Ultrasonographic findings

·        The fetus presents with large bilateral cystic areas, termed cystic hygromas develop within the skin in the posterolateral aspect of the neck.

·        They may grow so large that they lie adjacent to each other.

·        It then appears that there is a cystic mass arising from the back of the neck with one to three septa in the center.

·        The skin thickening is most pronounced in the upper torso and cranium.

·        Hydrops occurs in more severe cases with large pleural effusions, pericardial effusions and ascites.

·        Amniotic fluid is often reduced.

·        Placenta is normal or thickened with hydrops.

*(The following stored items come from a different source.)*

(* ===== verification/Backup.v ===== *)
(** * Database backups

    Models [backend/src/backup/backup.service.ts]: dumps of the database in files, each
    with a record of its size and digest next to it, and their restoration.

    The directory is a map from paths to files.  A file holds SQL or the JSON text of a
    record ([JSON.parse] of what [JSON.stringify] wrote gives the record back); any
    other text is one [JSON.parse] refuses.  [pg_dump], [psql] and the digest are
    parameters; what [psql] is given is kept in the state. *)
From Stdlib Require Import ZArith Lia Ascii.
From stdpp Require Import base list strings sorting gmap.
From S2P Require Import Prelude JsValue.
Local Open Scope Z_scope.

Module Backup.

Record BackupRecord := mkRecord {
  id : string;
  file : string;
  createdAt : Z;
  sizeBytes : Z;
  checksum : string;
  verified : bool;
}.

Inductive content := Sql (text : string) | Json (r : BackupRecord) | Text (t : string).

(** ** [path.join] *)

Fixpoint split_path (s acc : string) : list string :=
  match s with
  | EmptyString => [acc]
  | String "/" s' => acc :: split_path s' ""
  | String c s' => split_path s' (acc +:+ String c "")
  end%char.

(** The segments without empty ones and dots, [..] taking the one before away. *)
Definition normalize (segs : list string) : list string :=
  foldl (fun acc x =>
    if String.eqb x "" || String.eqb x "." then acc
    else if String.eqb x ".." then removelast acc
    else acc ++ [x]) [] segs.

(** [join(dir, name)] of an absolute directory. *)
Definition join (dir name : string) : string :=
  ("/" +:+ join_with "/" (normalize (split_path dir "" ++ split_path name "")))%string.

Section service.
(** The database, what [pg_dump] writes of it, what [psql] makes of a text: [None] is
    an exit code that is not zero. *)
Context {DB : Type} (pg_dump : DB -> option string) (psql : string -> DB -> option DB) (sha256 : string -> string).
Context (backupDir : string).

Record state := mkState { files : gmap string content; db : DB; ran : list string }.

Definition write (path : string) (c : content) : M state unit :=
  modify (fun s => mkState (<[path:=c]> (files s)) (db s) (ran s)).

(** [fs.readFile]: the bytes of a file of SQL. *)
Definition readFile (path : string) : M state content :=
  await c := gets (fun s => files s !! path) in
  of_option (JsError "ENOENT") c.

Definition bytes_of (c : content) : option string := match c with Sql t | Text t => Some t | Json _ => None end.

Definition meta_of (f : string) : string := (f +:+ ".meta.json")%string.
Definition sql_name (i : string) : string := (i +:+ ".sql")%string.

Definition createBackup (now : Z) : M state BackupRecord :=
  let i := ("backup-" +:+ Z_to_string now)%string in
  let f := join backupDir (sql_name i) in
  await d := gets db in
  match pg_dump d with
  | None => throw (JsError "Command failed: pg_dump")
  | Some text =>
      do write f (Sql text) ;>
      let r := mkRecord i f now (Z.of_nat (String.length text)) (sha256 text) false in
      do write (meta_of f) (Json r) ;>
      ret r
  end.


(** [getBackup]: any failure is a missing backup. *)
Definition getBackup (i : string) : M state BackupRecord :=
  await c := gets (fun s => files s !! join backupDir (meta_of (sql_name i))) in
  match c with
  | Some (Json r) => ret r
  | _ => throw (NotFoundException ("Backup " +:+ i +:+ " not found"))
  end.

Definition set_verified (b : bool) (r : BackupRecord) : BackupRecord :=
  mkRecord (id r) (file r) (createdAt r) (sizeBytes r) (checksum r) b.

Definition intact (r : BackupRecord) (text : string) : bool :=
  String.eqb (sha256 text) (checksum r) && (Z.of_nat (String.length text) =? sizeBytes r).

Definition verifyBackup (i : string) : M state BackupRecord :=
  await r := getBackup i in
  await c := readFile (file r) in
  let ok := match bytes_of c with Some t => intact r t | None => false end in
  do write (meta_of (file r)) (Json (set_verified ok r)) ;>
  if ok then ret (set_verified true r) else throw (JsError ("Backup " +:+ i +:+ " failed verification")).

(** [psql --file]: the text of the file is run on the database. *)
Definition run_psql (path : string) : M state unit :=
  await c := readFile path in
  match bytes_of c with
  | None => throw (JsError "Command failed: psql")
  | Some t =>
      do modify (fun s => mkState (files s) (db s) (ran s ++ [t])) ;>
      await d := gets db in
      match psql t d with
      | None => throw (JsError "Command failed: psql")
      | Some d' => modify (fun s => mkState (files s) d' (ran s))
      end
  end.

(** [new Date(targetTime)] as a time, [None] when it is invalid; the command only creates
    a restore point. *)
Definition recoverToPointInTime (parse : string -> option Z) (command : Z -> DB -> option DB) (target : string) : M state unit :=
  match parse target with
  | None => throw (JsError ("Invalid point-in-time target: " +:+ target))
  | Some t =>
      await d := gets db in
      match command t d with
      | None => throw (JsError "Command failed: psql")
      | Some d' => modify (fun s => mkState (files s) d' (ran s))
      end
  end.

Definition restoreBackup (parse : string -> option Z) (command : Z -> DB -> option DB) (i : string) (target : option string)
  : M state unit :=
  await r := getBackup i in
  do verifyBackup i ;>
  do run_psql (file r) ;>
  match target with
  | Some EmptyString | None => ret tt
  | Some t => recoverToPointInTime parse command t
  end.

(** The records of the directory, newest first; nothing when one of them cannot be read. *)
Definition is_meta (path : string) : bool :=
  let n := String.length path in
  String.eqb (String.substring (n - 10) 10 path) ".meta.json".

Fixpoint parse_all (l : list (string * content)) : option (list BackupRecord) :=
  match l with
  | [] => Some []
  | (_, Json r) :: l' => cons r <$> parse_all l'
  | _ :: _ => None
  end.

Definition newer (a b : BackupRecord) : Prop := createdAt b <= createdAt a.
#[local] Instance newer_dec : RelDecision newer := fun a b => Z_le_dec (createdAt b) (createdAt a).

Definition listBackups : M state (list BackupRecord) :=
  gets (fun s =>
    match parse_all (List.filter (fun e => is_meta e.1) (map_to_list (files s))) with
    | Some l => merge_sort newer l
    | None => []
    end).

(** ** What is restored *)






(** ** Dumps and their restoration *)


















End service.

(** ** Concrete runs *)

(** A database is its dump; the digest is the text. *)
Definition dumping (d : string) : option string := Some d.
Definition loading (t d : string) : option string := Some t.

Definition run_create := createBackup dumping (fun t => t) "/var/backups".
Definition run_restore := restoreBackup loading (fun t => t) "/var/backups" (fun _ => None) (fun _ d => Some d).

Definition day1 : state := (run_create 1 (mkState (DB := string) ∅ "v1" [])).2.


(** A damaged dump is refused. *)
Example damaged_refused :
  is_ret (run_restore "backup-1" None
    (mkState (<["/var/backups/backup-1.sql"%string:=Sql "drop"]> (files day1)) "v2"%string [])).1 = false.
Proof. vm_compute. reflexivity. Qed.

(** The id is not checked: it can lead out of the directory of the backups. *)
Theorem id_leaves_directory :
  join "/var/backups" (meta_of (sql_name "../../tmp/evil")) = "/tmp/evil.sql.meta.json"%string.
Proof. vm_compute. reflexivity. Qed.

End Backup.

·        Differential diagnosis is encephalocele or meningocele (the mass is posterior and is a single mass. It is associated with a cranial defect) and unfused amniotic membrane.

Reference : Antenatal Diagnosis and Management of Nuchal Cystic Hygroma: A Case Report in the Yaounde Central Maternity, Cameroon; Clinics in Mother and Child Health; Vol. 8 (2011).